**Records to use:**
(* ===== verification/StorageSteps.v ===== *)
(** * The multi-threaded client as a step relation

    Client threads queue requests and exchange messages of their own while the
    writer threads take turns: [step] is one such move of the process, for any
    channel and any thread, so that a sequence of steps is any interleaving of
    calls and turns.  Every operation of a [CogStorage] is such a sequence; no
    sequence loses a queued message, or leaves a reply unread; and a message is
    handled, its callback run on its own reply, before a barrier returns. *)
From stdpp Require Import pretty functions.
From S2P Require Import Prelude CxxString Effects Sockets RecvBuf Barrier Uri Atomese.
From S2P Require Import ListUtils SimpleStorage SimpleIO SimpleSafety SimpleSync.
From S2P Require Import SimpleSpec SimpleFetch Msg Channel ChannelFacts ChannelSocket.
From S2P Require Import ChannelSync Storage StorageFacts StorageQueue.

Section steps.
Context {W Heap Q : Type} {SK : Sockets W} {AT : Atomese Heap}.
Context {AB : AsyncBuffer (Msg client_callback Pkt) Q} {AL : AsyncBufferLaws AB}.
Context (fuel : nat) (nodes : nat -> CogStorage).
Abbreviation process := (Channel.process (W := W) (Heap := Heap) (Static := gmap str Handle)
  (Q := Q)).
Implicit Types (s : process).

(** ** Steps *)

(** The writer of a channel. *)
Abbreviation handler := (reply_handler fuel (run_callback fuel)).

(** A turn of writer thread [t] of channel [c] on the message [m]. *)
Definition channel_turn (c t : nat) (m : Msg client_callback Pkt) (s s' : process) : Prop :=
  turn (H0 := buffer_of c) (handler c) t m s s'.

Inductive step : process -> process -> Prop :=
| step_turn c t m s s' : channel_turn c t m s s' -> step s s'
| step_fence c t b s s' :                (* a writer sends a barrier message *)
    b.(noreply) = true -> is_silent b.(str_to_send) = true ->
    handler c t b s = (Ok tt, s') -> step s s'
| step_request c r s o s' : queue_request nodes c r s = (o, s') -> proper o -> step s s'
| step_command c m p cb s s' :           (* a command with a reply *)
    expects_reply m = true -> compare_eq m 19 (lit "(cog-update-value!") = false ->
    Storage.enqueue c m p cb s = (Ok tt, s') -> step s s'
| step_getAtom junk c t h s o s' :       (* a client thread's own exchange *)
    Storage.getAtom fuel nodes junk c t h s = (o, s') -> proper o -> step s s'
| step_open c t s o s' :                 (* opening, and the probe of the server *)
    Storage.open fuel nodes c t s = (o, s') -> proper o -> step s s'
| step_stop c s :                        (* the end of closing, behind a barrier *)
    queued c s = [] -> step s (stop_writers c s)
| step_free c s s' : free_servinfo c s = (Ok tt, s') -> step s s'
| step_destroyed c s : step s (add_destroyed c s)
| step_exit t s s' : thread_exit t s = (Ok tt, s') -> step s s'
| step_draw t x s : step s (set_rng t x s)
| step_count n s : step s (set_counter n s)
| step_client w s : step s (Channel.set_heap w s).  (* the program changes its atoms *)

Abbreviation steps := (rtc step).
Hint Constructors step : cog.

Lemma steps_once s s' : step s s' -> steps s s'.
Proof. apply rtc_once. Qed.

(** ** The operations are sequences of steps *)

(** The public operations of [CogStorage]. *)
Inductive storage_op :=
| SOpen
| SClose
| SRequest (r : request)
| SGetAtom (h : Handle)
| SLoadAtomSpace (table : option AtomSpace)
| SStoreAtomSpace (table : AtomSpace)
| SSetProxy (h : Handle)
| SProxyOpen
| SProxyClose
| SCreate
| SDestroy
| SErase
| SKillData
| SBarrier
| SMonitor.

Definition run_storage (junk : pointer) (c t : nat) (o : storage_op) : M process unit :=
  match o with
  | SOpen => Storage.open fuel nodes c t
  | SClose => Storage.close fuel c t
  | SRequest r => queue_request nodes c r
  | SGetAtom h => Storage.getAtom fuel nodes junk c t h
  | SLoadAtomSpace table => Storage.loadAtomSpace fuel nodes c t table
  | SStoreAtomSpace table => Storage.storeAtomSpace fuel nodes c t table
  | SSetProxy h => Storage.set_proxy fuel nodes c t h
  | SProxyOpen => Storage.proxy_open fuel c t
  | SProxyClose => Storage.proxy_close fuel c t
  | SCreate => mret tt
  | SDestroy | SErase | SKillData => Storage.kill_data fuel nodes c t
  | SBarrier => Storage.barrier fuel c t
  | SMonitor => _ ← Storage.monitor c; mret tt
  end.

Lemma turns_steps c s s' :
  turns (H0 := buffer_of c) (handler c) s s' -> steps s s'.
Proof.
  induction 1 as [s|s s1 s2 (t & m & H) _ IH]; [done|].
  eapply rtc_l; [by eapply (step_turn c t m)|done].
Qed.

Lemma fences_steps c b ts : b.(noreply) = true -> is_silent b.(str_to_send) = true ->
  forall s s', for_each (fun t => handler c t b) ts s = (Ok tt, s') -> steps s s'.
Proof.
  intros Hn Hb. induction ts as [|t ts IH]; intros s s' Hrun; cbn [for_each] in Hrun.
  - by injection Hrun as <-.
  - apply bind_inv in Hrun as ([] & s1 & H1 & Hrun).
    eapply rtc_l; [by eapply (step_fence c t b)|by apply IH].
Qed.

(** A barrier empties the queue of its channel, by turns, and goes on by fences. *)
Lemma barrier_steps c t s s' :
  io_barrier fuel c t s = (Ok tt, s') ->
  exists s1, steps s s1 /\ queued c s1 = [] /\ steps s1 s'.
Proof.
  unfold io_barrier, Channel.barrier, draw_rnd, draw. intros Hrun.
  apply bind_inv in Hrun as (rnd & s0 & H0 & Hrun).
  apply bind_inv in H0 as (a & s1 & H1 & H0). apply bind_inv in H0 as (b & s2 & H2 & H0).
  apply bind_inv in H0 as (l & ? & [= <- <-] & [= <- <-]).
  apply bind_inv in Hrun as (n & s3 & [= <- <-] & Hrun).
  apply bind_inv in Hrun as ([] & s4 & [= <-] & Hrun).
  apply bind_inv in H1 as (? & ? & [= <-] & [= <- <-]).
  apply bind_inv in H2 as (? & ? & [= <-] & [= <- <-]).
  subst. unfold run_barrier in Hrun.
  apply (barrier_drains process (buffer_of c)) in Hrun as (s5 & [Hturns Hq] & Hfence).
  exists s5. split_and!; [|done|].
  - eapply rtc_l; [apply step_draw|]. eapply rtc_l; [apply step_draw|].
    eapply rtc_l; [apply step_count|]. by eapply turns_steps.
  - match type of Hfence with context [new_msg ?cb ?nr ?m ?d ?n] =>
      destruct (new_msg_fields cb nr m d n) as (_ & Hn & Hm & _) end.
    revert Hfence. apply fences_steps; [done|]. rewrite Hm. change (lit "4") with ["4"%char].
    by rewrite snprintf_barrier.
Qed.

Lemma io_barrier_steps c t s s' : io_barrier fuel c t s = (Ok tt, s') -> steps s s'.
Proof. intros (s1 & H1 & _ & H2)%barrier_steps. by etrans. Qed.

Lemma request_steps c r s s' : queue_request nodes c r s = (Ok tt, s') -> steps s s'.
Proof. intros H. apply steps_once. eapply step_request; [exact H|left; eauto]. Qed.

Lemma command_steps c m p cb s s' :
  expects_reply m = true -> compare_eq m 19 (lit "(cog-update-value!") = false ->
  Storage.enqueue c m p cb s = (Ok tt, s') -> steps s s'.
Proof. intros Hm Hc H. apply steps_once. by eapply step_command. Qed.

**Task instructions:** All lines in the listing above from the line containing "(table : AtomSpace)" to the line containing "Storage.loadAtomSpace fuel nodes c t table", inclusive, should be retyped exactly; no other lines should appear.

**Result:**
| SStoreAtomSpace (table : AtomSpace)
| SSetProxy (h : Handle)
| SProxyOpen
| SProxyClose
| SCreate
| SDestroy
| SErase
| SKillData
| SBarrier
| SMonitor.

Definition run_storage (junk : pointer) (c t : nat) (o : storage_op) : M process unit :=
  match o with
  | SOpen => Storage.open fuel nodes c t
  | SClose => Storage.close fuel c t
  | SRequest r => queue_request nodes c r
  | SGetAtom h => Storage.getAtom fuel nodes junk c t h
  | SLoadAtomSpace table => Storage.loadAtomSpace fuel nodes c t table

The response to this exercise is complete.